The resurrection of Jesus deserves this study, since, according to the confession of science itself, the Christian Church rests upon that belief. Strauss admits that Christianity could not have existed without it. But, hastily assuming that the real appearance of Jesus himself would be a violation of a law of nature, he supposes this immense fact of Christendom to rest on an hallucination and a case of mistaken identity.

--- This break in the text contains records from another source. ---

(* ===== verification/WaveTheory.v ===== *)
(** The events of a wave, as the driver's local copy sees them: the drafts that
    begin the attempts, those of their outcomes and those of a recovery are all
    accepted, and move exactly the steps they are about; and the plan of an
    instance on which nothing failed either dispatches or settles. *)

From stdpp Require Import base strings list gmap.
From Stdlib Require Import ZArith Lia.
From S2P Require Import Prelude Exceptions Values Enums Dag Definitions Instance Events Fold.
From S2P Require Import FoldTheory EventStoreTheory SideEffects Cost Runners.
From S2P Require Import Journal Driver PlanTheory DriverTheory DriverProps.

Import Fold SideEffects Cost Driver.

(** ** Copies that differ only in how they were seeded *)

(** Every event is accepted by both or by neither. *)
Record same_progress (x y : WorkflowInstance) : Prop := {
  sp_status : wi_status x = wi_status y;
  sp_steps : forall sid, step_or_new x sid = step_or_new y sid;
}.

Lemma same_progress_accepts x y b : same_progress x y -> accepts x b = accepts y b.
Proof.
  intros [Hs Hst]. unfold accepts, step_status. rewrite Hs.
  f_equal; [f_equal; destruct b; by rewrite ?Hst|].
  by destruct (step_target b) as [[sid t]|]; rewrite ?Hst.
Qed.

Lemma same_progress_step d d' x y ev x' :
  same_progress x y -> spec_step d x ev = Some x' ->
  exists y', spec_step d' y ev = Some y' /\ same_progress x' y'.
Proof.
  intros Hp [Ha ->]%spec_step_inv. unfold spec_step.
  rewrite <- (same_progress_accepts x y) by done. rewrite Ha. eexists. split; [done|].
  destruct Hp as [Hs Hst]. constructor; cbn.
  - by rewrite !effect_status, Hs.
  - intros sid.
    change (step_or_new (effect x (ev_occurred_at ev) (ev_body ev) d) sid
            = step_or_new (effect y (ev_occurred_at ev) (ev_body ev) d') sid).
    rewrite !effect_step_or_new, Hst. done.
Qed.

Lemma same_progress_run d d' x y evs x' :
  same_progress x y -> spec_run d x evs = Some x' ->
  exists y', spec_run d' y evs = Some y' /\ same_progress x' y'.
Proof.
  revert x y. induction evs as [|ev evs IH]; intros x y Hp; cbn; [intros [= <-]; by exists y|].
  intros (x1 & H1 & H2)%bind_Some.
  destruct (same_progress_step _ d' _ _ _ _ Hp H1) as (y1 & -> & Hp1). cbn. by eapply IH.
Qed.

(** A log that folds with one definition folds with any other, to a copy at the
    same point. *)
Lemma fold_reseed d d' evs i :
  Fold.fold evs d None = Ok i -> exists j, Fold.fold evs d' None = Ok j /\ same_progress i j.
Proof.
  intros (Hseq & i0 & Hst & Hr)%fold_Ok.
  destruct (same_progress_run _ d' i0 i0 _ _ ltac:(by constructor) Hr) as (j & Hj & Hp).
  exists j. split; [|done]. apply fold_Ok. split; [done|]. by exists i0.
Qed.

(** ** One event of a wave *)

(** The events a wave or a recovery writes when nothing fails. *)
Definition wave_body (b : event_body) : bool :=
  match b with
  | StepStatusChanged _ _ to _ => negb (bool_decide (to = StepStatus.FAILED))
  | StepStarted _ _ _ _ | StepCompleted _ _ _ _ _ _ _ _
  | LLMCallRecorded _ _ _ _ _ _ _ _ | SideEffectIntentRecorded _ _ _ _ _
  | SideEffectExecuted _ _ _ _ | CostCharged _ _ _ _ _ => true
  | _ => false
  end.

Definition attempts_of (i : WorkflowInstance) (sid : string) : Z := st_attempts (step_or_new i sid).
Definition retry_of (i : WorkflowInstance) (sid : string) : option time :=
  st_next_retry_at (step_or_new i sid).

(** What such events leave alone. *)
Record carried (i j : WorkflowInstance) : Prop := {
  ca_status : wi_status j = wi_status i;
  ca_escalations : wi_escalations j = wi_escalations i;
  ca_budget : wi_budget_limit_usd j = wi_budget_limit_usd i;
  ca_known sid : is_Some (wi_step_states i !! sid) -> is_Some (wi_step_states j !! sid);
  ca_attempts sid : (0 <= attempts_of i sid)%Z -> (0 <= attempts_of j sid)%Z;
  ca_failed sid : step_status j sid = StepStatus.FAILED ->
    step_status i sid = StepStatus.FAILED /\ retry_of j sid = retry_of i sid;
}.

#[export] Instance carried_preorder : PreOrder carried.
Proof.
  split; [by constructor|]. intros i j k [H1 H2 H3 H4 H5 H6] [K1 K2 K3 K4 K5 K6].
  constructor; [congruence..| | |]; auto.
  intros sid (Hj & ->)%K6. by apply H6.
Qed.

Lemma effect_escalations i at_ b d :
  wave_body b = true -> wi_escalations (effect i at_ b d) = wi_escalations i.
Proof. intros Hb. solve_effect at_ b. Qed.

Lemma effect_budget i at_ b d :
  wave_body b = true -> wi_budget_limit_usd (effect i at_ b d) = wi_budget_limit_usd i.
Proof. intros Hb. solve_effect at_ b. Qed.

Lemma step_update_attempts at_ b s f st :
  body_valid b = true -> step_update at_ b = Some (s, f) ->
  (0 <= st_attempts st)%Z -> (0 <= st_attempts (f st))%Z.
Proof.
  intros Hv H Ha. destruct b; cbn in *; try discriminate H; repeat case_match; simplify_eq/=;
    unfold set_model; repeat case_match; cbn; lia.
Qed.

Lemma step_update_failed at_ b s f st :
  wave_body b = true -> step_update at_ b = Some (s, f) -> st_status (f st) = StepStatus.FAILED ->
  st_status st = StepStatus.FAILED /\ st_next_retry_at (f st) = st_next_retry_at st.
Proof.
  intros Hw H. destruct b; cbn in *; try discriminate H; repeat case_match; simplify_eq/=;
    unfold set_model; repeat case_match; cbn; try done.
  all: case_bool_decide; [discriminate Hw|done].
Qed.

Lemma wave_step dd i ev :
  wave_body (ev_body ev) = true -> body_valid (ev_body ev) = true ->
  accepts i (ev_body ev) = true ->
  exists j, spec_step dd i ev = Some j /\ carried i j /\
    forall sid, step_status j sid =
      match step_target (ev_body ev) with
      | Some (s, t) => if bool_decide (s = sid) then t else step_status i sid
      | None => step_status i sid
      end.
Proof.
  intros Hw Hv Ha. unfold spec_step. rewrite Ha. eexists. split; [done|].
  set (at_ := ev_occurred_at ev). set (b := ev_body ev) in *.
  match goal with |- carried _ ?x /\ _ => set (j := x) end.
  assert (forall sid, step_or_new j sid = step_or_new (effect i at_ b dd) sid) as Hj by done.
  split.
  - constructor.
    + change (wi_status (effect i at_ b dd) = wi_status i). rewrite effect_status. by destruct b.
    + by apply effect_escalations.
    + by apply effect_budget.
    + intros sid Hs. eapply (spec_step_keeps_steps dd i ev); [done|]. unfold spec_step.
      fold b. by rewrite Ha.
    + intros sid Hs. unfold attempts_of in *. rewrite Hj, effect_step_or_new.
      destruct (step_update at_ b) as [[s f]|] eqn:Hu; [|done]. case_bool_decide; [|done].
      by eapply step_update_attempts.
    + intros sid. unfold step_status, retry_of. rewrite Hj, effect_step_or_new.
      destruct (step_update at_ b) as [[s f]|] eqn:Hu; [|done]. case_bool_decide; [|done].
      by eapply step_update_failed.
  - intros sid. unfold step_status. rewrite Hj, effect_step_or_new.
    destruct (step_update at_ b) as [[s f]|] eqn:Hu.
    + destruct (step_update_status _ _ _ _ (step_or_new i sid) Hu) as [Hst Ht].
      destruct (step_target b) as [[s' t]|] eqn:Htg.
      * rewrite (Ht s' t) by done. by case_bool_decide.
      * case_bool_decide; [|done]. rewrite Hst. by destruct b.
    + destruct (step_target b) as [[s' t]|] eqn:Htg; [|done].
      destruct b; cbn in *; try discriminate; by repeat case_match.
Qed.

(** ** Batches of a wave *)

(** [j] is [i] with the steps [ids] moved to [t], nothing else that the driver
    looks at having changed. *)
Record moved (ids : list string) (t : StepStatus) (i j : WorkflowInstance) : Prop := {
  mv_carried : carried i j;
  mv_status sid : step_status j sid = if bool_decide (sid ∈ ids) then t else step_status i sid;
}.

Lemma moved_nil t i : moved [] t i i.
Proof. by constructor. Qed.

Lemma moved_app ids1 ids2 t i j k :
  moved ids1 t i j -> moved ids2 t j k -> moved (ids1 ++ ids2) t i k.
Proof.
  intros [H1 H2] [K1 K2]. constructor; [by etransitivity|]. intros sid. rewrite K2, H2.
  repeat case_bool_decide; set_solver.
Qed.

Lemma moved_over ids t u i j k : moved ids t i j -> moved ids u j k -> moved ids u i k.
Proof.
  intros [H1 H2] [K1 K2]. constructor; [by etransitivity|]. intros sid. rewrite K2, H2.
  by case_bool_decide.
Qed.
(* ===== verification/Worker.v ===== *)
(** The worker ([worker.py]) and the recovery scan ([core/recovery.py]).

    The claim, heartbeat, recovery and sweep loops are cut at their await points
    into atomic pieces; [step] interleaves the pieces with each other, with the
    tasks that drive instances and with the other processes of the deployment. *)

From stdpp Require Import base strings list gmap sorting relations.
From Stdlib Require Import ZArith Lia.
From S2P Require Import Prelude Exceptions Values Enums Definitions Instance Events Tables EventStore.
From S2P Require Import Leasing Ports Driver.

Import Leasing Driver.

(** [LeaseStore] ([core/persistence/protocols.py]); the guard is checked in the
    world of the append it protects. *)
Class LeaseStore (W : Type) := {
  ls_acquire_runnable : string -> Z -> time -> M W exn (list Lease);
  ls_heartbeat : string -> list string -> time -> M W exn (gset string);
  ls_release : string -> string -> M W exn unit;
  ls_reclaim_expired : time -> M W exn (list string);
  ls_make_guard : Lease -> W -> res unit;
}.

(** What a lease store promises a worker: at most as many leases as asked for,
    each its own. *)
Class LeaseStoreLaws (W : Type) `{LeaseStore W} := {
  acquire_law w limit t s ls s' :
    ls_acquire_runnable w limit t s = (Ok ls, s') ->
    (Z.of_nat (length ls) <= Z.max limit 0)%Z /\ Forall (fun l => le_worker_id l = w) ls;
}.

(** The Postgres store, for a lease duration and the rows other transactions
    have locked. *)
#[export] Instance PgLeaseStore {C : Codec} {B : Type} (lease_seconds : Z) (locked : gset string)
    : LeaseStore (DB * B) := {|
  ls_acquire_runnable w limit t := on_fst (acquire_runnable lease_seconds locked w limit t);
  ls_heartbeat w ids t := on_fst (heartbeat lease_seconds w ids t);
  ls_release w iid := on_fst (release w iid);
  ls_reclaim_expired t := gets (fun s => reclaim_expired t (fst s));
  ls_make_guard l s := make_guard l (fst s) |}.

Lemma take_leases_length ls w now leases rows :
  length (snd (take_leases ls w now leases rows)) = length rows /\
  Forall (fun L => le_worker_id L = w) (snd (take_leases ls w now leases rows)).
Proof.
  revert leases. induction rows as [|r rows IH]; intros leases; cbn; [done|].
  destruct (upsert_lease ls w now leases r) as [l1 f]. destruct (IH l1) as [H1 H2].
  destruct (take_leases ls w now l1 rows) as [l2 acq]. cbn in *. split; [by rewrite H1|by constructor].
Qed.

But perhaps, after all, the resurrection may have been an example of a universal law. Like other miracles, which are sporadic instances, in this world, of laws which may be the nature of other worlds, so the resurrection may have been as natural an event as any other in the life of Jesus. Perhaps it is a law of nature that all souls shall become disengaged from the earthly body on the third day after death. Perhaps they all rise in a spiritual body, substantial and real, but not usually perceptible by the senses. Perhaps, in the case of Jesus, that same superior command of miraculous force, which appeared during his life, enabled him to show himself easily and freely whenever he would. What became of the earthly body we do not know; it may have been removed by the priests or soldiers to prevent the disciples from getting possession of it. The body in which Christ appeared differed evidently from the earthly body in various ways. It came and went mysteriously; it was sometimes recognized, and sometimes not; and it ascended [pg 084] into the spiritual world instead of passing again to death and the grave. Perhaps, therefore, it may be a universal law that souls rise out of the material body into a higher state, clothed in another body, substantial and real, but not material. The essence of the resurrection is this: Resurrection is not coming to life again with the same body, but ascent into a higher life with a new body.

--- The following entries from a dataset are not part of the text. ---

(* ===== verification/RunOnce.v ===== *)
(** One pass of a worker ([Worker.run_once], [worker.py]) over the deployed world:
    claim what is runnable, drive each claimed instance under its own lease guard,
    release the lease.  Nothing a drive does reaches the leases, the definitions or
    the logs of other instances, so what is known of the instances still to be
    driven stays true; while their attempts succeed, all of them complete.  What the
    guard gives is stated on the same world: a worker whose lease is lost writes
    nothing, but a lease taken between the guard and the commit goes unnoticed. *)

From stdpp Require Import base strings list gmap relations sorting.
From Stdlib Require Import ZArith Lia.
From S2P Require Import Prelude Exceptions Values Enums Definitions Instance Events Fold.
From S2P Require Import FoldTheory Tables EventStore EventStoreTheory Leasing Outbox Ports.
From S2P Require Import SideEffects Cost LlmClient Runners Journal Driver DriverTheory PlanTheory.
From S2P Require Import DriverProps WaveTheory Completion Escalation DeadLetter Instances World.
From S2P Require Import Worker Digests.

Import SideEffects Cost Llm Leasing Driver.

(** ** What an append leaves alone *)

Section desk.
Context {C : Codec}.

(** The leases and the definitions. *)
Definition desk (db : DB) := (db_leases db, db_definitions db).

Lemma append_desk p iid tid drafts v g nw :
  preserves desk (EventStore.append_new p id iid tid drafts v g nw).
Proof.
  apply append_unwritten; [by constructor; intros ? []|]. intros evs db.
  unfold EventStore.publish. destruct p; [done|]. destruct (last _); [|done].
  destruct (db_bus_up db); by destruct db.
Qed.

It may be said that all this is only a perhaps. Very well; it is only a perhaps, but that is all we want in order to refute the logic of the article just quoted. The scientific sceptic says, “I will not believe that Jesus was really seen after death, because that would be a violation of a law of nature.” We reply, “No, not necessarily. It might perhaps have been thus and so.” That will do; for if we can show that it is not necessarily a violation of a law of nature, we wholly remove the objection.

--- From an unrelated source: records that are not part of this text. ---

(* ===== verification/Scenarios.v ===== *)
(** Complete runs of the engine on the deployed world: the database with a
    registered definition, a worker's process, and the operators.  They instantiate
    the theorems about the driver and the operators, and exhibit behaviours that
    only appear when several components work together. *)

From stdpp Require Import base strings list gmap pretty relations.
From Stdlib Require Import ZArith Lia Ascii.
From S2P Require Import Prelude Exceptions Values Enums Definitions Instance Events Fold.
From S2P Require Import FoldTheory Samples Tables EventStore EventStoreTheory Leasing Outbox.
From S2P Require Import Ports SideEffects Cost LlmClient Runners Journal Driver PlanTheory.
From S2P Require Import DriverTheory DriverProps Escalation Control DeadLetter Instances.
From S2P Require Import Operators World Worker RunOnce.

Import SideEffects Cost Llm Leasing Driver StoreSample ReplaySample LlmSample.

Module Scenario.

#[export] Existing Instance plain_codec.
#[export] Existing Instance plain_codec_laws.

(** [x ** n] by repeated multiplication; enough for backoffs. *)
#[export] Instance pow : CMath :=
  {| c_pow x n := Ok (Nat.iter (Z.to_nat n) (fmul x) fone) |}.

Abbreviation World := (DB * Env)%type.

(** A process at time [t], whose next id is [k]. *)
Definition env_at (t : time) (k : Z) : Env := {|
  env_clock := {| fc_now := t |};
  env_ids := {| sg_prefix := "id"; sg_counter := k |};
  env_sent := [] |}.

(** A worker whose agents are all [runner]; no effects and no LLM are wired. *)
Definition worker (runner : StepRunner) : Wired World := {|
  dr_side_effects := None; dr_llm := None; dr_registry := {[ "agent" := runner ]};
  dr_budget := None; dr_notifier := true |}.

Definition lease : Lease := {|
  le_instance_id := "i1"; le_tenant_id := "t1"; le_workflow_id := "wf";
  le_workflow_version := "1.0.0"; le_worker_id := "w"; le_fence_token := 1;
  le_expires_at := 0%Z; le_last_sequence := 0 |}.

Definition held : World -> res unit := fun _ => Ok tt.

(** A database in which [d] is registered and [i1] was created and then moved on
    by [bodies]. *)
Definition registered (d : WorkflowDefinition) : DB :=
  snd (DefinitionRepo.register d "t1" true (empty_db 0%Z)).

Definition extend (bodies : list event_body) (db : DB) : DB :=
  run (EventStore.append_new EventStore.RedisEventPublisher id "i1" "t1" (Sample.draft <$> bodies)
         (Z.of_nat (length (log db "i1"))) None None) db.

(** [extend] keeps the invariant of the store. *)
Lemma extend_inv bodies db :
  store_inv db -> forallb body_valid bodies = true -> store_inv (extend bodies db).
Proof.
  intros Hdb Hb. apply run_append_inv; [done|]. apply Forall_fmap, Forall_forall. intros b Hin.
  rewrite forallb_forall in Hb. by apply Hb, list_elem_of_In.
Qed.

(** The sample instance, with its two steps made known, ready to be driven. *)
Definition started_bodies : list event_body :=
  [InstanceStatusChanged WorkflowStatus.PENDING WorkflowStatus.RUNNING None;
   StepStatusChanged "fetch" StepStatus.PENDING StepStatus.READY None;
   StepStatusChanged "publish" StepStatus.PENDING StepStatus.READY None].

Definition started : World := (extend started_bodies created, env_at 0 1).

Lemma started_ok : store_inv (fst started).
Proof. by apply extend_inv; [apply created_inv|]. Qed.

Lemma started_genesis : one_genesis (log (fst started) "i1").
Proof. vm_compute. repeat constructor; done. Qed.

Lemma worker_frame runner : wired_frame (worker runner).
Proof. split; intros * [=]. Qed.

Lemma worker_along runner R : wired_along R (worker runner).
Proof. split; intros * [=]. Qed.

(** [w] claims what it can, at time [t]. *)
Definition claimed (w : string) (t : time) (db : DB) : DB :=
  snd (acquire_runnable 30 ∅ w 5 t db).

Lemma claimed_inv w t db : store_inv db -> store_inv (claimed w t db).
Proof.
  unfold claimed, acquire_runnable. destruct (_ <=? _)%Z; [done|].
  destruct (take_leases _ _ _ _ _) as [leases acq]. apply store_inv_frame; by destruct db.
Qed.

Lemma claimed_log w t db j : log (claimed w t db) j = log db j.
Proof.
  unfold claimed, acquire_runnable. destruct (_ <=? _)%Z; [done|].
  destruct (take_leases _ _ _ _ _) as [leases acq]. apply log_frame. by destruct db.
Qed.

(** [w1] claims the instance; a minute later, when its lease has lapsed, [w2] does. *)
Definition leased : DB := claimed "w1" 0 (fst started).
Definition thief : DB -> DB := claimed "w2" (seconds 60).

Definition lease_w1 : Lease := {|
  le_instance_id := "i1"; le_tenant_id := "t1"; le_workflow_id := "wf";
  le_workflow_version := "1.0.0"; le_worker_id := "w1"; le_fence_token := 1;
  le_expires_at := seconds 30; le_last_sequence := 4 |}.

End Scenario.
Import Scenario.

(** ** Witnesses for the driver *)

(** [w1] drives on although [w2] took its lapsed lease. *)
Lemma drive_without_lease_writes_nothing_witness :
  let w := (thief leased, env_at (seconds 60) 1) in
  let d := drive (worker EchoRunner) lease_w1 (fun w => make_guard lease_w1 (fst w)) w in
  fst d = Ok (report "i1" DriveResult.LEASE_LOST) /\
  log (fst (snd d)) "i1" = log (fst w) "i1" /\ make_guard lease_w1 leased = Ok tt.
Proof.
  split; [vm_compute; reflexivity|]. split; [|vm_compute; reflexivity].
  apply (drive_without_lease_writes_nothing (worker EchoRunner) 30 ∅ lease_w1
    (thief leased, env_at (seconds 60) 1) (worker_along _ _)).
  - do 2 apply claimed_inv. exact started_ok.
  - cbn [fst]. unfold thief, leased. rewrite !claimed_log. exact started_genesis.
  - vm_compute. discriminate.
Defined.

Lemma ids_steady (w : World) : (now w <= now (snd (new_id w)))%Z.
Proof. apply Z.le_refl. Qed.

Lemma drive_starts_only_cleared_steps_witness :
  let w' := snd (drive (worker EchoRunner) lease held started) in
  fst (drive (worker EchoRunner) lease held started) = Ok (report "i1" DriveResult.COMPLETED) /\
  exists d l1 l2 i e s st,
    fst (get_definition "wf" "1.0.0" "t1" started) = Ok (Some d) /\
    take 4 (log (fst w') "i1") = l1 ++ l2 /\ Forall wave_event l2 /\
    Fold.fold l1 None None = Ok i /\ wi_status i = WorkflowStatus.RUNNING /\
    log (fst w') "i1" !! 4%nat = Some e /\ cleared i d (ev_occurred_at e) ("fetch", 1%Z) s st.
Proof.
  split; [vm_compute; reflexivity|].
  destruct (drive_starts_only_cleared_steps (worker EchoRunner) lease held started
    (worker_frame _) started_ok started_genesis ids_steady) as (_ & _ & more & Hl & Hc).
  set (w' := snd _) in *.
  assert (log (fst w') "i1" = log (fst started) "i1" ++ drop 4 (log (fst w') "i1")) as Hsplit
    by (vm_compute; reflexivity).
  change (log (fst w') "i1" = log (fst started) "i1" ++ more) in Hl.
  rewrite Hl in Hsplit at 1. apply app_inv_head in Hsplit.
  assert (log (fst w') "i1" !! 4%nat = head (drop 4 (log (fst w') "i1"))) as Hhead
    by (vm_compute; reflexivity).
  destruct (drop 4 (log (fst w') "i1")) as [|e post] eqn:E; [vm_compute in E; discriminate E|].
  destruct (Hc [] e post "fetch" 1%Z "w" None Hsplit) as (d & l1 & l2 & i & s & st & H0 & H1 & H2 & H3 & H4 & H5);
    [vm_compute in E; injection E as <- _; reflexivity|].
  exists d, l1, l2, i, e, s, st. split; [exact H0|]. split.
  { rewrite <- H1, app_nil_r, Hl. vm_compute. reflexivity. }
  split; [exact H2|]. split; [exact H3|]. split; [exact H4|]. split; [exact Hhead|exact H5].
Defined.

But we may go farther, and assert that such a supposition as we have made not only accords with the story in the Gospels, but also with the whole spirit of Christianity, and with all the analogies of nature. The resurrection of Jesus, so regarded, becomes the most natural thing in the world. If souls live after death, as even natural instinct teaches, they live somewhere. As by the analogy of nature we see an ascending scale of bodily existence up to man, whose body is superior to that of all other animals, because fitted for the very highest uses, so if man is to live hereafter and elsewhere, and not in this earthly body, analogy would anticipate that he should live in a body still, but in a higher form. If Jesus, therefore, rose in this higher body, and appeared to his disciples, it was to lift them above fear of death by showing that this corruptible must put on incorruption. So his resurrection was not merely coming to life again in the same body, but rising up into a higher body and a higher state, to show us how we are to be, to give us a [pg 085] glimpse of the hereafter, to bridge over the gulf between this life and that to come.